── Provided entries ──

(** ** The candidate tests *)

Lemma framed_permits b pass : framed (permits (pl_policy p) b pass).
Proof. unfold permits. framed_tac. Qed.
Lemma framed_slow_permits d b : framed (slow_permits d b).
Proof. unfold slow_permits. framed_tac. Qed.
Lemma framed_slow_permits_read_only d b : framed (slow_permits_read_only d b).
Proof. unfold slow_permits_read_only. framed_tac. Qed.
#[local] Hint Resolve framed_permits framed_slow_permits framed_slow_permits_read_only : framed.
Lemma framed_base_allowed b pass ro : framed (backend_candidate_base_allowed p b pass ro).
Proof. unfold backend_candidate_base_allowed. framed_tac. Qed.
Lemma framed_is_ejected b : framed (is_ejected b).
Proof. apply framed_key_is_ejected. Qed.
#[local] Hint Resolve framed_base_allowed framed_is_ejected : framed.
Lemma framed_filter_take_count f n l : (forall b, framed (f b)) -> framed (filter_take_count f n l).
Proof. intros Hf. revert n. induction l; intros n; simpl; framed_tac. Qed.
Lemma framed_non_ejected_count n : framed (non_ejected_candidate_count p n).
Proof.
  unfold non_ejected_candidate_count. destruct (pl_passive p); [| framed_tac].
  apply framed_filter_take_count. intros. framed_tac.
Qed.
#[local] Hint Resolve framed_non_ejected_count : framed.
Lemma framed_passive_allowed b : framed (passive_health_candidate_allowed p b).
Proof. unfold passive_health_candidate_allowed. framed_tac. Qed.
#[local] Hint Resolve framed_passive_allowed : framed.
Lemma framed_allowed b pass : framed (backend_candidate_allowed p b pass).
Proof. unfold backend_candidate_allowed. framed_tac. Qed.
Lemma framed_allowed_read_only b pass : framed (backend_candidate_allowed_read_only p b pass).
Proof. unfold backend_candidate_allowed_read_only. framed_tac. Qed.
#[local] Hint Resolve framed_allowed framed_allowed_read_only : framed.
Lemma framed_activation pass : framed (priority_activation_satisfied p pass).
Proof.
  unfold priority_activation_satisfied. destruct (minimum_priority_group pass); [| framed_tac].
  case_match; [framed_tac |]. apply framed_bind; [apply framed_filter_take_count; intros; framed_tac |].
  intros. framed_tac.
Qed.

Lemma permits_run b pass w :
  (permits (pl_policy p) b pass w).1
  = permits_statically (pl_policy p) (backend_key b) pass && below_limit w (backend_key b).
Proof.
  unfold permits, below_limit. destruct (permits_statically _ _ _); [| done]. simpl.
  destruct (p_max_in_flight _ !! _); [| done].
  by rewrite bind_run, connections_run.
Qed.
Lemma base_allowed_eligible b pass ro w :
  (backend_candidate_base_allowed p b pass ro w).1 = true -> eligible w pass b = true.
Proof.
  unfold backend_candidate_base_allowed, eligible. destruct (snapshot_ready _ b); [| done].
  rewrite and_then_run, permits_run. simpl. by intros [E _]%andb_true_iff.
Qed.
Lemma base_allowed_fast b pass ro w :
  no_slow_start p pass ->
  (backend_candidate_base_allowed p b pass ro w).1 = eligible w pass b.
Proof.
  intros Hi. unfold backend_candidate_base_allowed, eligible. destruct (snapshot_ready _ b); [| done].
  rewrite and_then_run, permits_run. simpl. destruct Hi as [-> | ->]; [by rewrite andb_true_r |].
  by destruct (ignore_slow_start pass); simpl; rewrite andb_true_r.
Qed.

Lemma is_ejected_none b w : ejection w (backend_key b) = None -> (is_ejected b w).1 = false.
Proof.
  unfold ejection, is_ejected, key_is_ejected. intros E. rewrite bind_run. simpl.
  destruct (w_passive w !! backend_key b) as [st |]; [| done]. simpl in E. rewrite E. done.
Qed.
Lemma is_ejected_over b w u :
  (is_ejected b w).1 = false -> ejection w (backend_key b) = Some u -> ~ before w (is_ejected b w).2 u.
Proof.
  unfold ejection, is_ejected, key_is_ejected. rewrite bind_run. simpl.
  destruct (w_passive w !! backend_key b) as [st |]; [| done]. simpl. intros E Eu. revert E. rewrite Eu.
  rewrite bind_run. simpl. case Z.ltb_spec; intros Hlt; [done |]. simpl. intros _ Hb.
  specialize (Hb (w_tick w)). simpl in Hb. lia.
Qed.

(** Counting stops early, but never misses a member it should count. *)
Lemma filter_take_count_least (P : World -> FluxBackend -> bool) f limit l w :
  (forall b, framed (f b)) ->
  (forall w w' b, frame w w' -> P w b = true -> P w' b = true) ->
  (forall w b, P w b = true -> (f b w).1 = true) ->
  Z.min limit (zlen (filter (fun b => P w b = true) l)) <= (filter_take_count f limit l w).1.
Proof.
  intros Hf HP Hfp. revert limit w. induction l as [| b l IH]; intros limit w; simpl.
  { case Z.leb_spec; intros; simpl; zlen_facts; unfold zlen; simpl; lia. }
  case Z.leb_spec; intros Hl; [simpl; lia |]. rewrite bind_run.
  pose proof (Hf b w) as Fb. set (w1 := (f b w).2) in *.
  assert (Hmono : (length (filter (fun b => P w b = true) l) <= length (filter (fun b => P w1 b = true) l))%nat).
  { clear -HP Fb. induction l as [| c l IH]; [done |]. rewrite !filter_cons.
    destruct (decide (P w c = true)); [rewrite decide_True by eauto; simpl; lia | case_decide; simpl; lia]. }
  rewrite filter_cons. destruct ((f b w).1) eqn:Efb.
  - rewrite bind_run. simpl. specialize (IH (limit - 1) w1). unfold zlen in *. case_decide; simpl; lia.
  - rewrite decide_False by (intros HPb; rewrite (Hfp w b HPb) in Efb; done).
    specialize (IH limit w1). unfold zlen in *. lia.
Qed.

Lemma non_ejected_count_least health limit w :
  pl_passive p = Some health -> Z.min limit (healthy_count w) <= (non_ejected_candidate_count p limit w).1.
Proof.
  intros Hp. unfold non_ejected_candidate_count. rewrite Hp. apply filter_take_count_least.
  - intros. framed_tac.
  - intros. by eapply healthy_in_frame.
  - intros w' b Hb. unfold healthy_in in Hb. breflect. rewrite and_then_run, base_allowed_fast by (by left).
    rewrite H0. simpl. rewrite bind_run. simpl. rewrite is_ejected_none; [done |].
    apply (fr_none _ _ (framed_base_allowed b floor_pass true w')). done.
Qed.

Lemma passive_allowed_ok b w :
  (passive_health_candidate_allowed p b w).1 = true ->
  ejection_ok w (passive_health_candidate_allowed p b w).2 b.
Proof.
  intros E health u Hp Eu Hb. pose proof (framed_passive_allowed b w) as F.
  unfold passive_health_candidate_allowed in *. rewrite Hp in *. rewrite bind_run in *.
  pose proof (framed_is_ejected b w) as F1.
  destruct ((is_ejected b w).1) eqn:Ej; simpl in *.
  - revert E Hb. case Z.ltb_spec; intros Hfl; [| done]. rewrite bind_run. simpl. intros E Hb.
    apply Z.ltb_lt in E.
    pose proof (non_ejected_count_least health (min_healthy_backends health) (is_ejected b w).2 Hp).
    pose proof (healthy_count_frame _ _ F1). lia.
  - exfalso. eapply is_ejected_over; [exact Ej | exact Eu | exact Hb].
Qed.

Lemma allowed_admissible b pass w :
  (backend_candidate_allowed p b pass w).1 = true ->
  admissible w (backend_candidate_allowed p b pass w).2 pass b.
Proof.
  unfold backend_candidate_allowed. rewrite and_then_run. intros E. breflect.
  unfold and_then. rewrite bind_run, H0.
  pose proof (framed_base_allowed b pass false w) as F1.
  set (w1 := (backend_candidate_base_allowed p b pass false w).2) in *.
  apply (admissible_extend w w1 (passive_health_candidate_allowed p b w1).2 _); [done | apply framed_passive_allowed | done |].
  split; [rewrite (eligible_frame w w1) by done; by apply base_allowed_eligible in H0 | by apply passive_allowed_ok].
Qed.
End Candidates.
#[export] Hint Resolve framed_permits framed_slow_permits framed_slow_permits_read_only framed_base_allowed
  framed_is_ejected framed_filter_take_count framed_non_ejected_count framed_passive_allowed framed_allowed
  framed_allowed_read_only framed_activation : framed.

───

Please copy, exactly as written, every line in the listing above from the line with "case Z.leb_spec; intros Hl;" up to and including the line with "- rewrite bind_run.".

## Result for this task:
  case Z.leb_spec; intros Hl; [simpl; lia |]. rewrite bind_run.
  pose proof (Hf b w) as Fb. set (w1 := (f b w).2) in *.
  assert (Hmono : (length (filter (fun b => P w b = true) l) <= length (filter (fun b => P w1 b = true) l))%nat).
  { clear -HP Fb. induction l as [| c l IH]; [done |]. rewrite !filter_cons.
    destruct (decide (P w c = true)); [rewrite decide_True by eauto; simpl; lia | case_decide; simpl; lia]. }
  rewrite filter_cons. destruct ((f b w).1) eqn:Efb.
  - rewrite bind_run. simpl. specialize (IH (limit - 1) w1). unfold zlen in *. case_decide; simpl; lia.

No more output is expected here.